22 JULY
Overview
Faced with a challenging recruitment process, needing to recruit a large number of elderly participants within a tight three-month seasonal recruitment window, a US-based Biotech Company appointed PharmaSols as the NZ CRO for this phase three respiratory clinical trial.
Having previously worked with PharmaSols over a number of trials, the US sponsor knew that the PharmaSols team could deliver on both tight start-up timelines and high recruitment targets. PharmaSols proven record of flexible, rapid, and creative solutions meant we were the ideal CRO partner.
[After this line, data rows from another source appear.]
(** The dict [metadata] that [upload_document] saves. *)
Record UploadMetadata := mkUploadMetadata {
  upload_document_id : str;
  upload_filename : str;
  upload_timestamp : str;
  file_size_bytes : Z;
  upload_content_type : str;
  text_length : Z;
  upload_chunk_count : Z;
  embedding_model : str;
  upload_vector_dimensions : Z
}.

(** What is given to [json.dumps] for the [Body] of a [put_object]: the
    list [chunks_data] of index and text, or the metadata. *)
Inductive body :=
| ChunksData (chunks_data : list (Z * str))
| MetadataJson (metadata : UploadMetadata).

(** The calls made to the S3 client. *)
Inductive s3_call :=
| GetObject (Key : str)
| PutObject (Key : str) (Body : body)
| ListObjectsV2 (Prefix : str)
| DeleteObjects (Keys : list str).

(** The calls made to the S3 client so far, oldest first. *)
Record s3 := mkS3Client {
  object_calls : list s3_call
}.

Section Client.

(** The S3 client, by the number of the call: the exception the call
    raises, if any; for a [get_object] on a metadata file that returns,
    what is read of the body after [json.loads], or the exception that
    reading the body, [json.loads] or [metadata.get] raises; and
    for a listing begun at that call, the ["Contents"] keys of its first
    page and of the pages that follow, [None] for a page without
    ["Contents"]. *)
Variable s3_client_fault : nat -> option exn.
Variable s3_metadata : nat -> result DocumentMetadata.
Variable s3_pages : nat -> option (list str) * list (option (list str)).

(** The S3 Vectors service. *)
Variable s3_fault : nat -> option exn.

Definition s3_client_request {A : Type} (c : s3_call) (answer : nat -> M s3 A)
    : M s3 A :=
  fun w =>
    let n := length (object_calls w) in
    let w' := mkS3Client (object_calls w ++ [c]) in
    match s3_client_fault n with
    | Some e => (Raise e, w')
    | None => answer n w'
    end.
Understanding New Zealand’s centralised ethics and regulatory bodies' processes and timelines, PharmaSols swiftly obtained the necessary Ethics and Regulatory approvals prior to the first site initiation visit (SIV). These short start-up timelines gave us a competitive advantage in recruiting significantly more participants than our global CRO partner across the same number of trial sites.
Challenges
There were several challenges while supporting this study:
Taking advantage of New Zealand’s diverse participant population, we engaged with trial sites with proven histories of high patient recruitment. We worked closely with these sites to develop successful strategies that recruited over 600 patients within our short three-month timeframe.
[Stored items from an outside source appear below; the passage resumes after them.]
Lemma scan_adds (lines : list string) :
  forall counters : Z * Z,
    let r := fold_left scan_line lines counters in
    fst r + snd r
    = fst counters + snd counters + fold_right Z.add 0 (map line_total lines).
Proof.
  induction lines as [|line rest IH]; intros counters; cbv zeta.
  - cbn. lia.
  - cbn [fold_left map fold_right]. rewrite IH.
    destruct (scan_line_adds counters line) as [-> _]. lia.
Qed.

(** The total that the activity poll compares with its baseline is the
    sum of what the lines of the table contribute one by one: no line
    contributes a negative number, a line that names no input device
    contributes nothing, and the order of the lines does not matter. *)
Theorem interrupt_total_is_sum_of_lines (content : string) :
  let lines := split_on "010" content EmptyString in
  total_interrupts content = fold_right Z.add 0 (map line_total lines) /\
  Forall (fun line => 0 <= line_total line) lines /\
  Forall (fun line =>
            existsb (fun keyword => contains keyword (lower line)) keywords
            = false -> line_total line = 0) lines /\
  0 <= total_interrupts content.
Proof.
  cbv zeta. set (lines := split_on "010" content EmptyString).
  assert (Htotal : total_interrupts content
                   = fold_right Z.add 0 (map line_total lines)).
  { unfold total_interrupts, scan. fold lines.
    pose proof (scan_adds lines (0, 0)) as H. cbv zeta in H.
    destruct (fold_left scan_line lines (0, 0)). cbn [fst snd] in H. lia. }
  assert (Hnonneg : Forall (fun line => 0 <= line_total line) lines).
  { apply List.Forall_forall. intros line _.
    apply (scan_line_adds (0, 0) line). }
  split; [exact Htotal|]. split; [exact Hnonneg|]. split.
  - apply List.Forall_forall. intros line _ Hnone.
    unfold line_total, scan_line. now rewrite Hnone.
  - rewrite Htotal. clear Htotal.
    induction Hnonneg as [|line rest Hline _ IH]; cbn; lia.
Qed.

End InterruptTotal.

(** ** The saved settings *)

Section Loader.
Import SavedSettings.
Local Open Scope string_scope.

Lemma last_assigned_snoc (key : string) (pairs : list (string * json))
      (member : string * json) :
  last_assigned key (pairs ++ [member])
  = if String.eqb (fst member) key then Some (snd member)
    else last_assigned key pairs.
Proof. unfold last_assigned. now rewrite fold_left_app. Qed.

(** A key holds the value of the last assignment made to it, or what it
    held before. *)
Lemma lookup_assigned (pairs : list (string * json))
      (settings : gmap string json) (key : string) :
  fold_left assign pairs settings !! key
  = match last_assigned key pairs with
    | Some v => Some v
    | None => settings !! key
    end.
Proof.
  induction pairs as [|member pairs IH] using rev_ind; [reflexivity|].
  rewrite fold_left_app, last_assigned_snoc. cbn [fold_left].
  unfold assign at 1.
  destruct (String.eqb_spec (fst member) key) as [->|Hne].
  - apply lookup_insert_eq.
  - rewrite lookup_insert_ne by exact Hne. exact IH.
Qed.




(** The frame rate of the curve engine run on its own.  The defaults of
    the loader hold ['fps': 60] beside ['target_fps': 15], and the
    constructor reads ['fps'] first: unless the configuration file
    assigns the key ["fps"] itself, the engine is constructed with a
    timer interval of [1000 // 60 = 16] ms, whatever ["target_fps"] the
    file holds. *)
Theorem standalone_frame_rate_ignores_target_fps (file : config_file) :
  lacks_fps file ->
  Mystify.configured_fps
    (mystify_settings (mystify_load_saved_settings file)) = 60 /\
  1000 / Mystify.configured_fps
           (mystify_settings (mystify_load_saved_settings file)) = 16.
Proof.
  intros Hfile.
  assert (E : mystify_load_saved_settings file !! "fps" = Some (JInt 60)).
  { unfold mystify_load_saved_settings, load.
    rewrite lookup_assigned. unfold lacks_fps in Hfile. rewrite Hfile.
    now vm_compute. }
  assert (Hfps : Mystify.configured_fps
                   (mystify_settings (mystify_load_saved_settings file))
                 = 60).
  { unfold Mystify.configured_fps, mystify_settings.
    cbn [Mystify.fps_key Mystify.target_fps].
    assert (Hint : int_setting (mystify_load_saved_settings file) "fps"
                   = Some 60) by (unfold int_setting; now rewrite E).
    rewrite Hint. reflexivity. }
  split; [exact Hfps|]. rewrite Hfps. reflexivity.
Qed.

Lemma standalone_frame_rate_ignores_target_fps_witness :
  Mystify.configured_fps
    (mystify_settings
       (mystify_load_saved_settings
          (Saved (JObject [("target_fps", JInt 30)])))) = 60 /\
  1000 / Mystify.configured_fps
           (mystify_settings
              (mystify_load_saved_settings
                 (Saved (JObject [("target_fps", JInt 30)])))) = 16.
Proof.
  apply (standalone_frame_rate_ignores_target_fps
           (Saved (JObject [("target_fps", JInt 30)]))).
  reflexivity.
Defined.

End Loader.

(** ** Drawing a column of the rain engine *)

Section ColumnColours.
Import Py Qt Matrix.

Lemma base_color_valid (name : string) : valid_color (base_color name).
Proof.
  unfold base_color.
  destruct (find _ base_colors) as [entry|] eqn:E; [|cbn; lia].
  apply find_some in E as [Hin _]. cbn in Hin.
  repeat (destruct Hin as [<-|Hin]; [cbn; lia|]). contradiction.
Qed.

(** The pens prepared by [setup_colors]: twenty valid fade colours and a
    valid head colour. *)
Lemma setup_colors_valid (w : MatrixWidget) :
  length (fade_colors (setup_colors w)) = 20%nat /\
  Forall valid_color (fade_colors (setup_colors w)) /\
  valid_color (head_color (setup_colors w)) /\
  settings (setup_colors w) = settings w.
Proof.
  unfold setup_colors. cbn [fade_colors head_color with_colors settings].
  split; [reflexivity|]. split; [|split; [cbn; lia | reflexivity]].
  pose proof (base_color_valid (color (settings w))) as Hbase.
  apply Forall_map, List.Forall_forall. intros i Hi.
  destruct (base_color _); cbn in *; lia.
Qed.

Lemma hue_valid (x : Q) : 0 <= int (fmod x 360) <= 359.
Proof.
  destruct (fmod_range x 360 ltac:(reflexivity)) as [Hlo Hhi].
  split.
  - change 0 with (int 0). now apply int_mono.
  - apply (int_below _ 360); assumption.
Qed.

Lemma trail_color_valid (w : MatrixWidget) (x : Q) (i : nat) :
  length (fade_colors w) = 20%nat ->
  Forall valid_color (fade_colors w) -> valid_color (head_color w) ->
  (i <= 10)%nat ->
  exists color,
    trail_color w (fmod x 360) i = Ok color /\ valid_color color.
Proof.
  intros Hlen Hfade Hhead Hi. unfold trail_color.
  destruct (i =? 0)%nat; destruct (rainbow (settings w)).
  - eexists. split; [reflexivity|]. cbn. pose proof (hue_valid x). lia.
  - eexists. split; [reflexivity | exact Hhead].
  - eexists. split; [reflexivity|]. cbn.
    pose proof (hue_valid (fmod x 360 + float (Z.of_nat i * 30))). lia.
  - rewrite Hlen. unfold item. rewrite Hlen.
    replace (Z.min (Z.of_nat i) (Z.of_nat 20 - 1)) with (Z.of_nat i) by lia.
    assert (E : (Z.of_nat i <? 0) = false) by lia.
    cbv zeta. rewrite E. cbv iota. rewrite E, Nat2Z.id.
    destruct (lookup_lt_is_Some_2 (fade_colors w) i ltac:(lia))
      as [color Hcolor].
    rewrite Hcolor. exists color. split; [reflexivity|].
    eapply Forall_lookup_1; eassumption.
Qed.

Lemma draw_chars_valid (w : MatrixWidget) (screen_height : Z) (x : Q)
      (column_x : Z) (entries : list (string * Q * Z)) :
  length (fade_colors w) = 20%nat ->
  Forall valid_color (fade_colors w) -> valid_color (head_color w) ->
  forall i : nat,
    let r := draw_chars w screen_height (fmod x 360) column_x i entries in
    snd r = None /\
    (length (fst r) <= 11 - i)%nat /\
    Forall (fun call => valid_color (pen call)) (fst r).
Proof.
  intros Hlen Hfade Hhead. cbv zeta.
  induction entries as [|[[char pos] age] rest IH]; intros i.
  - cbn. repeat split; [lia | constructor].
  - cbn [draw_chars].
    destruct (Qltb pos (-50) || Qltb (float screen_height + 50) pos).
    { destruct (IH (S i)) as (He & Hn & Hpens).
      split; [exact He|]. split; [lia | exact Hpens]. }
    destruct (Nat.ltb_spec 10 i) as [Hfar|Hnear].
    { cbn. repeat split; [lia | constructor]. }
    destruct (trail_color_valid w x i Hlen Hfade Hhead Hnear)
      as (color & -> & Hcolor).
    destruct (IH (S i)) as (He & Hn & Hpens).
    destruct (draw_chars _ _ _ _ _ rest) as [calls e].
    cbn [fst snd length] in *.
    split; [exact He|]. split; [lia|]. now constructor.
Qed.

(** Drawing a column with the pens that [setup_colors] prepared never
    fails and issues at most eleven [drawText] calls, each with a pen
    whose channels are in the ranges that Qt accepts, in rainbow mode as
    well as with the fade colours. *)
Theorem draw_column_pens_are_valid
        (current_time : Q) (screen_height : Z)
        (w : MatrixWidget) (column : MatrixColumn) :
  let r := draw_column current_time screen_height (setup_colors w) column in
  snd r = None /\
  (length (fst r) <= 11)%nat /\
  Forall (fun call => valid_color (pen call)) (fst r).
Proof.
  cbv zeta. unfold draw_column.
  destruct (setup_colors_valid w) as (Hlen & Hfade & Hhead & _).
  destruct (draw_chars_valid (setup_colors w) screen_height
              (current_time * 100 + float (x column)) (x column)
              (zip3 column) Hlen Hfade Hhead 0) as (He & Hn & Hpens).
  split; [exact He|]. split; [lia | exact Hpens].
Qed.

End ColumnColours.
We assigned to the trial an experienced team and ensured there was a higher ratio of CRAs to support the trial sites. In keeping with our people-driven approach, we prioritised the sites' needs to maintain patient retention. This meant that part of our criteria for CRA selection was that they needed to be based near the sites, allowing them to respond rapidly to any problems and assist with high recruitment and peaks in monitoring activities.
Outcome
Our innovative approach to challenges like these enabled us to meet our client’s deadline efficiently. PharmaSols obtained the first SIV in less than 35 days and recruited almost twice as many patients as our global CRO partner over the 3 month recruitment period.